Spring might officially arrive on the first day of September but on the Knowler calendar it is always the second day of September. Only once in a decade have the swallows missed their deadline and that was an exceptional year with storms and southerly winds in the first week of September which no doubt halted the swallows’ progress from their wintering grounds on the mainland.
I’m always relieved when the first swallows arrive. Towards the end of winter I often think of them making their way south on the long and epic journey from their wintering grounds in south-east Queensland. I marvel each year as the silver wattles break into yellow spring blossom how such seemingly fragile birds, only 15 centimetres in length, make it acrossBass Strait. A good north or north-westerly wind will bring them through, though, and my first swallows this year had arrived on such winds as spring got under way.
Much myth and folklore is attached to swallows worldwide. It was once thought they migrated to the moon in winter, and the first European settlers in Tasmania thought that the welcome swallows they saw were birds from their homeland which returned to the British Isles each year. The settlers were mistaking our welcome swallows with the European species which, although not travelling to Australia, still make an epic journey of their own to South Africa.
The welcome swallow is a little less showy than the European one, with less russet red on its neck and a more muted glossy-blue plumage on its head and back, but it is still spectacular all the same. Next time they are about, take a moment to study them carefully as they sweep across city parks, seemingly oblivious to humans around them. A fine place to watch swallows is the Parliament Lawns in central Hobart.
I might delight in the sight and sound of swallows – whose joyous twittering is an essential part of spring and summer – but there are many who do not share my view of them, and regard them as a kind of pest.
I was horrified as the first swallows were arriving to hear accounts from a friend who said her mother routinely destroys the swallows’ mud nests on her property and sometimes kills their young.
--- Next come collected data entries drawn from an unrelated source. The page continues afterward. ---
(** A [for ... of] loop updating a local. *)
Fixpoint mfold {A B} (f : A -> B -> M A) (a : A) (xs : list B) : M A :=
  match xs with
  | [] => ret a
  | x :: xs' => a' <- f a x ;; mfold f a' xs'
  end.

Fixpoint enumerate_from {A} (n : nat) (l : list A) : list (nat * A) :=
  match l with
  | [] => []
  | x :: l' => (n, x) :: enumerate_from (S n) l'
  end.

Fixpoint first_some {A B} (f : A -> option B) (l : list A) : option B :=
  match l with
  | [] => None
  | x :: l' => match f x with Some b => Some b | None => first_some f l' end
  end.

(** [pivotArray[i][propName] = v]: elements are modified in place. *)
Definition setElementProp (arr : list value) (i : nat) (propName : string) (v : value)
  : M (list value) :=
  match nth_error arr i with
  | Some (VObj None fs) => ret (<[i := VObj None (oset propName v fs)]> arr)
  | Some (VObj (Some _) _) => fun _ => InputWrite
  | Some (VArr _ _) => fun _ => OutsideModel
  | Some _ => fun _ => Throw TypeErrorPrimitive
  | None => fun _ => Throw TypeErrorUndefined
  end.

(* ------------------------------------------------------------------ *)
(** ** [buildJoinedDocument] (join.ts) *)

Section Build.

Variable tables : list TableData.
Variable relationships : list RelationshipEdge.
Variable columnsFilter : option (list (string * list string)).
Variable columnSplits : list ColumnSplit.
Variable tablePivots : list TablePivot.

(** [tableMap.get(id)] for [new Map(tables.map((t) => [t.id, t]))]. *)
Definition tableMap_get (tid : string) : option TableData :=
  find (fun t => String.eqb (table_id t) tid) (rev tables).

Definition projectRow (tableId : string) (row : obj) : obj :=
  let cols := match columnsFilter with Some cf => oget tableId cf | None => None end in
  let out := match cols with
             | None | Some [] => row
             | Some cs => fold_left (fun acc k =>
                            match oget k row with Some v => oset k v acc | None => acc end) cs []
             end in
  let allColumns := match tableMap_get tableId with
                    | Some t => columns t
                    | None => map fst row
                    end in
  applyTransforms out tableId allColumns columnSplits tablePivots.
(** The line printed for one item of a metrics dict. *)
Definition metric_line (kv : string * pyval) : string :=
  (kv.1 +:+ ": " +:+ py_format kv.2) +:+ nl.

Definition local_metrics_dict (auc acc rec f1 : pyval) : pydict :=
  [("AUC", auc); ("Accuracy", acc); ("Recall", rec); ("F1", f1)].

(** The calls of [test_model] when none of them raises: [y], [X] and
    [y_pred] are the objects it creates, and the four values are what the
    metric functions return. *)
Definition test_model_script (fitted_model : Model) (test_ds y X y_pred : loc)
    (auc acc rec f1 : pyval) : list entry :=
  [ (c_getitem test_ds "target", Ok (r_ref y));
    (c_drop test_ds ["target"], Ok (r_ref X));
    (c_predict fitted_model X, Ok (r_ref y_pred));
    (c_roc_auc_score y y_pred, Ok (r_value auc));
    (c_accuracy_score y y_pred, Ok (r_value acc));
    (c_recall_score y y_pred, Ok (r_value rec));
    (c_f1_score y y_pred, Ok (r_value f1)) ].

Definition print_metrics_script (best_run_metrics local_metrics : pydict) : list entry :=
  print_entry ("AutoML metrics" +:+ nl)
  :: map (fun kv => print_entry (metric_line kv)) best_run_metrics
  ++ print_entry (nl +:+ "Local test metrics" +:+ nl)
  :: map (fun kv => print_entry (metric_line kv)) local_metrics.

(** The calls of the notebook's set-up cells (1 to 6) when none raises. *)
Definition setup_script (g : Globals) : list entry :=
  [ (c_filterwarnings "ignore", Ok r_None);
    (c_Workspace_from_config "../notebooks-settings/config.json", Ok (r_workspace (g_ws g)));
    print_entry (join nl [ws_name (g_ws g); ws_resource_group (g_ws g);
                          ws_location (g_ws g); ws_subscription_id (g_ws g)] +:+ nl);
    (c_read_csv DATASET_PATH, Ok (r_ref (g_df g)));
    (c_train_test_split (g_df g) SPLIT_PERCENTAGE (Some SPLIT_SEED),
       Ok (r_refs (g_train_ds g) (g_test_ds g)));
    (c_AutoMLConfig (automl_config (g_train_ds g) (g_test_ds g)), Ok r_None);
    (c_Experiment (g_ws g) "automl-classification", Ok (r_experiment (g_automl_experiment g)));
    (c_submit (g_automl_experiment g) (automl_config (g_train_ds g) (g_test_ds g)),
       Ok (r_run (g_automl_run g)));
    (c_wait_for_completion (g_automl_run g) true, Ok r_None);
    (c_RunDetails_show (g_automl_run g), Ok r_None);
    (c_get_output (g_automl_run g), Ok (r_output (g_best_run g) (g_fitted_model g)));
    (c_get_metrics (g_best_run g), Ok (r_dict (g_best_run_metrics g))) ].

(** The whole history of a run in which no call raises. *)
Definition script (g : Globals) (y X y_pred : loc) (auc acc rec f1 : pyval) : list entry :=
  setup_script g
  ++ test_model_script (g_fitted_model g) (g_test_ds g) y X y_pred auc acc rec f1
  ++ print_metrics_script (g_best_run_metrics g) (local_metrics_dict auc acc rec f1).

(** ** Notions used to state the properties *)

(** [silent op]: the operation itself touches neither the history nor the
    standard output. *)
Definition silent {A} (op : World -> result A * World) : Prop :=
  forall w, trace (op w).2 = trace w /\ stdout (op w).2 = stdout w.

(** [adds m c ret]: running [m] appends exactly one entry, for the call [c]
    with the outcome of [m], and writes what that entry printed. *)
Definition adds {A} (m : M A) (c : call) (ret : A -> retval) : Prop :=
  forall w, trace (m w).2 = trace w ++ [(c, result_map ret (m w).1)]
            /\ stdout (m w).2 = stdout w ++ omap printed [(c, result_map ret (m w).1)].

(** [stopped scr ex new]: the history [new] follows the script [scr] up to
    some call, and that call raised [ex]. *)
Definition stopped (scr : list entry) (ex : exn) (new : list entry) : Prop :=
  exists k c r0, scr !! k = Some (c, r0) /\ new = take k scr ++ [(c, Err ex)].

(** The outcome of [test_model] written on dataframe contents. *)
Definition test_model_outcome (m : Model) (d : DataFrame) : result pydict :=
  match df_getitem d "target" with
  | Err e => Err e
  | Ok y =>
      match df_drop d ["target"] with
      | Err e => Err e
      | Ok X =>
          match (predict m (ODataFrame X)).1 with
          | Err e => Err e
          | Ok y_pred =>
              match roc_auc_score y (OArray y_pred) with
              | Err e => Err e
              | Ok auc =>
                  match accuracy_score y (OArray y_pred) with
                  | Err e => Err e
                  | Ok acc =>
                      match recall_score y (OArray y_pred) with
                      | Err e => Err e
                      | Ok rec =>
                          match f1_score y (OArray y_pred) with
                          | Err e => Err e
                          | Ok f1 => Ok (local_metrics_dict auc acc rec f1)
                          end
                      end
                  end
              end
          end
      end
  end.

(** C1 as the specification words it: [test_model] returns a mapping with
    exactly the keys 'AUC', 'Accuracy', 'Recall' and 'F1'. *)
Definition returns_the_four_metrics (m : Model) (test_ds : loc) (w : World) : Prop :=
  exists auc acc rec f1,
    (test_model m test_ds w).1
    = Ok [("AUC", auc); ("Accuracy", acc); ("Recall", rec); ("F1", f1)].

(** The contents of the two frames a split returned. *)
Definition split_contents (r : result (loc * loc) * World) : result (option obj * option obj) :=
  match r with
  | (Ok (train, test), w) => Ok (heap w !! train, heap w !! test)
  | (Err e, _) => Err e
  end.

(** The two frames [train_test_split] builds from the content of a
    dataframe when a seed is given. *)
Definition split_frames (d : DataFrame) (test_size : Q) (seed : Z) : result (DataFrame * DataFrame) :=
  match validate_shuffle_split (length (rows d)) test_size with
  | Ok (n_train, n_test) =>
      let perm := (rng_permutation (RandomState seed) (length (rows d))).1 in
      Ok (df_take d (take n_train (drop n_test perm)), df_take d (take n_test perm))
  | Err e => Err e
  end.

(** C2 as the specification words it: the split returns two frames whose
    rows together are the rows of [d], the test frame holding exactly seven
    tenths of them and the train frame exactly three tenths. *)
Definition splits_in_exact_proportion (w : World) (df : loc) (d : DataFrame) : Prop :=
  exists train test w' d_train d_test,
    train_test_split df SPLIT_PERCENTAGE (Some SPLIT_SEED) w = (Ok (train, test), w')
    /\ heap w' !! train = Some (ODataFrame d_train)
    /\ heap w' !! test = Some (ODataFrame d_test)
    /\ rows d_test ++ rows d_train ≡ₚ rows d
    /\ (10 * length (rows d_test) = 7 * length (rows d))%nat
    /\ (10 * length (rows d_train) = 3 * length (rows d))%nat.


(** ** Notions used for the further properties *)

(** A [print] entry is in order when the call returned. *)
Definition print_ok (en : entry) : Prop :=
  forall text, en.1 = c_print text -> en.2 = Ok r_None.

(** [quiet w w']: between [w] and [w'] nothing was printed, the outside
    and NumPy's global generator are as they were, and no [print] entry
    that raised was added to the history. *)
Definition quiet (w w' : World) : Prop :=
  outside w' = outside w
  /\ np_random w' = np_random w
  /\ stdout w' = stdout w
  /\ (Forall print_ok (trace w) -> Forall print_ok (trace w')).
The property owner said she did not like the mess the swallows left, their droppings soiling the ground underneath nests, and splattering against her windows.
A few days later I heard a similar complaint from a man in the Launceston who said he grew tired in summer of cleaning the expansive windows of his ranch-style property.
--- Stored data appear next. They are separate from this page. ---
(** * cloudmarker: worker functions and the Azure web app TLS event plugin

    A shallow embedding of [cloudmarker/workers.py] and
    [cloudmarker/events/azwebapptlsevent.py].

    - Python values are a small inductive type; dictionaries live in a
      store and are passed by reference, as in Python.
    - [float(...)] is modelled on IEEE binary64 ([spec_float] with
      precision 53 and maximal exponent 1024).
    - A worker is a program in a small trace monad: it emits the calls it
      makes (logging, queue get and put, plugin methods) and ends by
      returning, by an uncaught exception, or blocked on a queue. *)

From Stdlib Require Import ZArith Ascii String List Bool Lia.
From Stdlib Require Import Floats.SpecFloat.
From stdpp Require Import base option list gmap strings fin_maps.

Local Open Scope string_scope.

(** ** Python values *)

Module Py.

(** Exceptions the modelled code can raise.  [PluginError] stands for any
    exception raised by a plugin body that the workers know nothing of. *)
Inductive exn :=
  | AttributeError
  | TypeError
  | ValueError
  | OverflowError
  | PluginError (msg : string).

(** A fallible computation: a value or the exception raised. *)
Inductive result (A : Type) :=
  | Ok (a : A)
  | Err (e : exn).
Arguments Ok {A} a.
Arguments Err {A} e.

#[global] Instance result_ret : MRet result := fun A a => Ok a.
#[global] Instance result_bind : MBind result := fun A B k m =>
  match m with
  | Ok a => k a
  | Err e => Err e
  end.

(** References to dictionaries in the store. *)
Definition loc := positive.
(** Processing controls are told apart by a flag: [false] is the one the
    session holds, [true] the EPI one. *)
Definition header_bools (h : raw_header) (epi : bool) : list (string * bool) :=
  if epi
  then [("IntegratedReferenceScan", h_integratedReferenceScan h);
        ("MultibandEnabled", h_multibandEnabled h)]
  else [("Is3DAcquisition", h_is3D h); ("AssetCalibration", h_assetCalibration h)].

Definition header_ints (h : raw_header) (epi : bool) : list (string * Z) :=
  if epi
  then [("ExtraFramesTop", h_extraFramesTop h);
        ("ExtraFramesBottom", h_extraFramesBottom h);
        ("AcquiredYRes", h_acquiredYRes h)]
  else [("NumSlices", h_numSlices h); ("NumChannels", h_numChannels h);
        ("SeriesNumber", h_seriesNumber h); ("ExamNumber", h_examNumber h)].

Definition header_unsigneds (h : raw_header) (epi : bool) : list (string * Z) :=
  if epi then [] else [("CoilConfigUID", h_coilConfigUID h)].

Definition file_orchestra (h : raw_header) : Orchestra := {|
  ScanArchive := unit;
  Pfile := unit;
  DownloadData := unit;
  LxDownloadData := unit;
  LxControlSource := unit;
  EpiLxControlSource := unit;
  ProcessingControl := bool;
  ArchiveStorage := unit;
  DicomSeries := unit;
  Series := unit;
  SeriesModule := unit;
  Study := unit;
  StudyModule := unit;
  Patient := unit;
  PatientModule := unit;
  Equipment := unit;
  EquipmentModule := unit;
  SliceInfoTable := unit;
  SliceCorners := unit;
  SliceOrientation := unit;
  ImageCorners := unit;
  GrayscaleImage := unit;
  DicomImage := unit;
  ImageModule := unit;
  ScanArchive_IsArchiveFilePath := fun _ => Ok (h_isArchive h);
  ScanArchive_Create := fun _ => Ok (Some tt);
  ScanArchive_LoadDownloadData := fun _ => Ok (Some tt);
  dynamic_pointer_cast_LxDownloadData := fun p => p;
  make_LxControlSource := fun _ => Ok tt;
  LxControlSource_CreateOrchestraProcessingControl := fun _ => Ok (Some false);
  Pfile_Create := fun _ => Ok (Some tt);
  Pfile_DownloadData := fun _ => Ok (Some tt);
  Pfile_CreateOrchestraProcessingControl := fun _ => Ok (Some false);
  Value_bool := fun pc name => guarded h name (header_bools h pc);
  Value_int := fun pc name => guarded h name (header_ints h pc);
  Value_unsigned_int := fun pc name => guarded h name (header_unsigneds h pc);
  ValueStrict_bool := fun pc name => guarded h name (header_bools h pc);
  ValueStrict_SliceInfoTable := fun pc name => guarded h name [("SliceTable", tt)];
  IsCalibration := fun _ => Ok (h_isCalibration h);
  IsEpi := fun _ => Ok (h_isEpi h);
  make_DicomSeries := fun _ => Ok tt;
  DicomSeries_Series := fun _ => Ok (Some tt);
  Series_GeneralModule := fun _ => Ok (Some tt);
  SeriesModule_UID := fun _ => Ok (h_seriesUID h);
  SeriesModule_SeriesDescription := fun _ => Ok (h_seriesDescription h);
  Series_Study := fun _ => Ok (Some tt);
  Study_GeneralModule := fun _ => Ok (Some tt);
  StudyModule_UID := fun _ => Ok (h_studyUID h);
  Study_Patient := fun _ => Ok (Some tt);
  Patient_GeneralModule := fun _ => Ok (Some tt);
  PatientModule_Name := fun _ => Ok (h_patientName h);
  PatientModule_ID := fun _ => Ok (h_patientID h);
  Series_Equipment := fun _ => Ok (Some tt);
  Equipment_GeneralModule := fun _ => Ok (Some tt);
  EquipmentModule_Manufacturer := fun _ => Ok (h_manufacturer h);
  SliceInfoTable_AcquiredSliceCorners := fun _ _ => Ok tt;
  SliceInfoTable_SliceOrientation := fun _ _ => Ok tt;
  make_ImageCorners := fun _ _ => Ok tt;
  make_GrayscaleImage := fun _ _ => Ok tt;
  make_DicomImage := fun _ _ _ _ _ => Ok tt;
  DicomImage_ImageModule := fun _ => Ok (Some tt);
  ImageModule_EchoTime := fun _ => Ok (h_echoTime h);
  ImageModule_RepetitionTime := fun _ => Ok (h_repetitionTime h);
  make_EpiLxControlSource := fun _ => Ok tt;
  EpiLxControlSource_CreateOrchestraProcessingControl := fun _ => Ok (Some true);
  ArchiveStorage_Create := fun archive =>
    match archive with
    | Some _ => Ok (Some tt)
    | None => Raise (std_exception "no scan archive")
    end;
  ArchiveStorage_AvailableControlCount := fun _ => Ok (h_availableControlCount h);
  AvailableControlCount_type := h_countType h
|}.
(** The two patterns, in order: with and without the tax-id pair. *)
Definition coincidir (line : string) : option Campos :=
  match re_match rx_con_rfc line with
  | Some m =>
      Some (mkCampos (group "f1" m) (group "f2" m)
              (Py.strip (group "concepto" m))
              (Py.strip (Py.strip (group "rfc1" m) ++ " "
                         ++ Py.strip (group "rfc2" m)))
              (Py.strip (group "ref" m))
              (Py.strip (group "monto" m)))
  | None =>
      match re_match rx_sin_rfc line with
      | Some m2 =>
          Some (mkCampos (group "f1" m2) (group "f2" m2)
                  (Py.strip (group "concepto" m2))
                  ""
                  (Py.strip (group "ref" m2))
                  (Py.strip (group "monto" m2)))
      | None => None
      end
  end.

(** [x or y] for an optional string [x] *)
Definition py_or (x : option string) (y : string) : string :=
  match x with
  | Some s => if Py.is_empty s then y else s
  | None => y
  end.

Definition es_corte (up : string) : bool :=
  existsb (fun m => Py.contains m up) stop_markers.

Definition es_omitida (up : string) : bool :=
  existsb (Py.startswith up) skip_starts
  || (Py.contains "FECHA" up && Py.contains "AUTORIZACION" up
      && Py.contains "APLICACION" up)
  || (Py.contains "IMPORTE" up
      && (Py.contains "CARGOS" up || Py.contains "ABONOS" up)).

Definition detalle_de (c : Campos) : string :=
  let detalle_parts :=
    (if Py.is_empty (rfc c) then [] else [("RFC:" ++ rfc c)%string])
    ++ (if Py.is_empty (ref c) then [] else [("REF:" ++ ref c)%string]) in
  Py.strip (Py.join " " detalle_parts).

(** What one line does to the loop. *)
Inductive Resultado : Type :=
| Corte                      (* a stop marker: [stop_found = True; break] *)
| Ignorada                   (* [continue] *)
| Emitido (m : Movimiento).  (* [movimientos.append(...)] *)

(** A row of the returned frame: the record and its settlement date as the
    column holds it after [pd.to_datetime(..., errors="coerce")]. *)
Record Fila : Type := mkFila {
  fila_fecha_liquidacion : option Timestamp;
  fila_mov : Movimiento
}.

(** [(fecha_liquidacion, pagina)] of [a] before that of [b], NaT last. *)
Definition fila_ltb (a b : Fila) : bool :=
  match fila_fecha_liquidacion a, fila_fecha_liquidacion b with
  | Some x, Some y =>
      ts_ltb x y
      || (ts_eqb x y && (pagina (fila_mov a) <? pagina (fila_mov b))%nat)
  | Some _, None => true
  | None, Some _ => false
  | None, None => (pagina (fila_mov a) <? pagina (fila_mov b))%nat
  end.

Definition fila_leb (a b : Fila) : bool := negb (fila_ltb b a).

(** [df.sort_values(by=["fecha_liquidacion", "pagina"], na_position="last")
       .reset_index(drop=True)]: with several keys pandas sorts by the
    lexicographic order of the keys and keeps the order of equal rows. *)
Definition sort_values (df : list Fila) : list Fila := ordenar fila_leb df.

(** [[_norm_line(l) for l in text.splitlines()]] *)
Definition lineas (text : string) : list string :=
  map _norm_line (Py.splitlines text).

Section Parser.

(** [pd.to_datetime(s, errors="coerce", dayfirst=...)]; [None] is NaT. *)
Variable pd_to_datetime : bool -> string -> option Timestamp.

Definition _parse_fecha_tc (s : string) : option string :=
  let s := Py.strip s in
  if Py.is_empty s then None else
  match pd_to_datetime true s with
  | None => None
  | Some dt => Some (strftime_iso dt)
  end.

(** The record of a matched line whose amount is [monto]. *)
Definition movimiento_de (doc : Documento) (num_pagina : nat) (c : Campos)
  (monto : Py.pyfloat) : Movimiento :=
  let fecha_op := py_or (_parse_fecha_tc (f1 c)) (f1 c) in
  let fecha_liq := py_or (_parse_fecha_tc (f2 c)) (f2 c) in
  let cargos := if Py.lt0 monto then None else Some monto in
  let abonos := if Py.lt0 monto then Some (Py.abs monto) else None in
  mkMov fecha_op fecha_liq "" (concepto c) cargos abonos None None
        (detalle_de c) (doc_cuenta doc) (doc_moneda doc) (doc_nombre doc)
        num_pagina.

(** The body of the loop over the lines of a page. *)
Definition procesar_linea (doc : Documento) (num_pagina : nat) (line : string)
  : Resultado :=
  if Py.is_empty line then Ignorada else
  let up := Py.upper line in
  if es_corte up then Corte
  else if es_omitida up then Ignorada
  else
    match coincidir line with
    | None => Ignorada
    | Some c =>
        match _limpiar_monto (monto_txt c) with
        | None => Ignorada
        | Some monto => Emitido (movimiento_de doc num_pagina c monto)
        end
    end.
This attitude is in contrast to people who actively encourage swallows to nest on their properties, sometimes installing ledges under the eaves of roofs to assist them in nest building. In dry weather, swallow-lovers are also known to run a hose-pipe over hard soil and churn up mud to help the swallows gather nest-building material.
These views on the swallow might represent two extremes, but generally many people find that the problem with welcoming wildlife into their lives is that it comes on its own terms. The welcome swallow, the new holland honeyeater and yellow wattlebird hold no respect for the sanitised, ordered and manicured world of suburbia.
Splashes of bird dropping on the windows, a neat flowerbed upended by a forest raven, or a bird of suburbia, the blackbird, having the effrontery to scatter leaf-litter across the lawn – a love of nature comes at a cost but it is a small price to pay for what wildlife can mean to our lives.